Assign the value to the function's name: inside Function Total() As Double, write Total = 42. VBA has no Return statement for this — Return belongs to the old GoSub and does not pass a value back. The last value assigned to the name before the function ends is what gets returned.
Why does my VBA function return 0 or blank?
Because you never assigned a value to the function's name (or you used Return, which doesn't work in VBA). The function then returns the default for its declared type — 0, "", or Empty. Add FunctionName = result before End Function.
How do I create a custom function (UDF) in Excel?

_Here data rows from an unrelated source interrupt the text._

Lemma advance_loaded s a n lease now expected f p' shared :
  refines s a → attempts a !! n = Some (Loaded lease now expected) → advance f (put_lease lease expected) (sy_shared s) = Some (p', shared) →
  ∃ a', rtc (step false) a a' ∧ refines {| sy_shared := shared; sy_clients := <[n := Acquiring p']> (sy_clients s) |} a'.
Proof.
  intros Hr Hn. pose proof Hr as [Ht Ho Hc].
  assert (Hrev : revision_at (le_Bundle lease) a = current_of KindLifecycleLease (le_Bundle lease) (sy_shared s)) by (unfold revision_at, current_of; by rewrite Ho).
  assert (Hover : ∀ message, ∃ a', rtc (step false) a a' ∧
    refines {| sy_shared := sy_shared s; sy_clients := <[n := Acquiring (Done (Err message))]> (sy_clients s) |} a').
  { intros message. exists (with_attempt n Over a). split; [apply rtc_once; by eapply step_refused|].
    eapply refines_client; [done|apply stage_over; [exists message; by left|by right]|done..]. }
  unfold put_lease. cbn. destruct (bool_decide (f = Failed)) eqn:Hf; [intros [= <- <-]; apply Hover|].
  destruct (Z.eqb_spec (current_of KindLifecycleLease (le_Bundle lease) (sy_shared s)) expected) as [He|]; cbn [negb]; [|intros [= <- <-]; apply Hover].
  set (m := <[_ := _]> (sh_objects (sy_shared s))). rewrite He in Hrev.
  assert (Hm : ∀ key, stored lease expected a !! key = m !! (KindLifecycleLease, key)).
  { intros key. unfold stored, m. destruct (decide (le_Bundle lease = key)) as [<-|]; [by rewrite !lookup_insert_eq|]. by rewrite !lookup_insert_ne by congruence. }
  destruct f; [|done|]; cbn [reply]; intros [= <- <-].
  - exists (with_attempt n (Holding lease (expected + 1)) (with_objects (stored lease expected a) a)).
    split; [apply rtc_once; by eapply step_acquire|]. eapply refines_client; [done|constructor|done..].
  - exists (with_attempt n Over (with_objects (stored lease expected a) a)).
    split; [apply rtc_once; by eapply step_reply_lost|].
    eapply refines_client; [done|apply stage_over; [eexists; by left|by right]|done..].
Qed.

Lemma system_refines s s' a : system_step false s s' → refines s a → ∃ a', rtc (step false) a a' ∧ refines s' a'.
Proof.
  intros Hstep Hr. pose proof Hr as [Ht Ho Hc]. destruct Hstep as [s later Hl|s m Hm|s n b o ttl Hn|s n f p p' shared Hn Hadv|s n c l r Hrel|s n f p p' shared Hn].
  - eexists. split; [apply rtc_once, step_clock; rewrite Ht; exact Hl|]. by split.
  - exists a. split; [done|]. split; [done| |done]. intros key. cbn. by rewrite Hm.
  - exists a. split; [done|]. pose proof (Hc n) as Hs. rewrite Hn in Hs. apply refines_quiet; [done|by rewrite Hn|]. rewrite Hs. constructor.
  - pose proof (Hc n) as Hs. rewrite Hn in Hs. remember (attempts a !! n) as x eqn:Hx. symmetry in Hx. cbn in Hs. destruct Hs as [b o ttl|l now|l now e|l r|p x [msg [->| ->]] _].
    + by eapply advance_new.
    + by eapply advance_asked.
    + by eapply advance_loaded.
    + done.
    + done.
    + done.
  - done.
  - specialize (Hc n). by rewrite Hn in Hc.
Qed.

Lemma reachable_refines s : system_reachable false s → ∃ a, reachable false a ∧ refines s a.
Proof.
  intros (s0 & Ho & Hc & Hsteps). set (a0 := {| objects := ∅; time := sh_time (sy_shared s0); attempts := ∅ |}).
  assert (Hr : refines s0 a0) by (split; [done|intros key; by rewrite Ho|intros n; by rewrite Hc]).
  enough (H : ∀ a, refines s0 a → ∃ a', rtc (step false) a a' ∧ refines s a').
  { destruct (H a0 Hr) as (a' & Hs & Hr'). exists a'. split; [|done]. by exists a0. }
  clear -Hsteps. induction Hsteps as [|s1 s2 s3 H12 _ IH]; intros a Hr; [by exists a|].
  destruct (system_refines _ _ _ H12 Hr) as (a1 & Hs1 & Hr1). destruct (IH a1 Hr1) as (a2 & Hs2 & Hr2). exists a2. split; [by etransitivity|done].
Qed.

(** C16: the lease excludes.  However the calls of any clients' [AcquireLease] are interleaved
    with each other and with whatever else is stored, whichever calls fail and whichever
    replies are lost, at most one of them has returned a lease of a bundle that has not
    expired, as long as no lease is released; the clients read one clock, which does not run
    back. *)
Theorem lease_excludes s bundle n m :
  keeps_expiry → system_reachable false s → client_holds n bundle s → client_holds m bundle s → n = m.
Proof.
  intros law (a & Ha & [Ht Ho Hc])%reachable_refines.
  assert (Hholds : ∀ i, client_holds i bundle s → holds i bundle a).
  { intros i (c & lease & revision & expires & Hi & Hacq & Hb & Hp & Hlt). exists lease, revision, expires. rewrite Ht. split_and!; [|done..].
    specialize (Hc i). rewrite Hi in Hc. destruct c as [p|]; [|done]. cbn in Hc. revert Hacq.
    destruct Hc as [b o ttl|l now Hu|l now e|l r|p x [msg [->| ->]] _]; cbn.
    - unfold AcquireLease, or_return. destruct ready; [|done]. by destruct (reject_if _ _).
    - unfold read_lease, load, ready. by rewrite Hu.
    - done.
    - by intros [= <- <-].
    - done.
    - done. }
  intros Hn%Hholds Hm%Hholds. eapply (mutex_excludes law a); [by apply mutex_reachable|done..].
Qed.

(** *** Schedules *)

Inductive turn := Later (time : Z) | New (n : nat) (bundle owner : string) (ttl : Z) | Go (n : nat) (f : fate) | Release (n : nat).
Definition take_turn (releases : bool) (t : turn) (s : System) : option System :=
  match t with
  | Later time =>
      if sh_time (sy_shared s) <=? time
      then Some {| sy_shared := {| sh_objects := sh_objects (sy_shared s); sh_time := time |}; sy_clients := sy_clients s |} else None
  | New n bundle owner ttl =>
      match sy_clients s !! n with
      | None => Some {| sy_shared := sy_shared s; sy_clients := <[n := Acquiring (AcquireLease bundle owner ttl)]> (sy_clients s) |}
      | Some _ => None
      end
  | Go n f =>
      match sy_clients s !! n with
      | Some (Acquiring p) => '(p, shared) ← advance f p (sy_shared s); Some {| sy_shared := shared; sy_clients := <[n := Acquiring p]> (sy_clients s) |}
      | Some (ReleasingOf p) => '(p, shared) ← advance f p (sy_shared s); Some {| sy_shared := shared; sy_clients := <[n := ReleasingOf p]> (sy_clients s) |}
      | None => None
      end
  | Release n =>
      if negb releases then None
      else c ← sy_clients s !! n; '(lease, revision) ← acquired c;
        Some {| sy_shared := sy_shared s; sy_clients := <[n := ReleasingOf (ReleaseLease lease revision)]> (sy_clients s) |}
  end.
Fixpoint take_turns (releases : bool) (l : list turn) (s : System) : option System :=
  match l with [] => Some s | t :: l => s ← take_turn releases t s; take_turns releases l s end.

Put a Function in a standard module (Insert → Module), give it a return type, and assign the result to its name. Then type =YourFunction(...) in any cell. It appears in formula AutoComplete like a built-in function.
Why can't my UDF change other cells or colours?
When Excel calls a Function from a worksheet cell, it runs in a restricted mode that can only return a value — it cannot modify the workbook (no writing to cells, formatting, or MsgBox). To change the sheet, use a Sub triggered by a button or event instead of a UDF.
When should I use a Function instead of a Sub? Use a Function when the caller needs a value back — a calculation, a lookup, a cleaned string — or when you want to call it from a worksheet cell. Use a Sub when the procedure only does something (formats, exports, deletes) and returns nothing.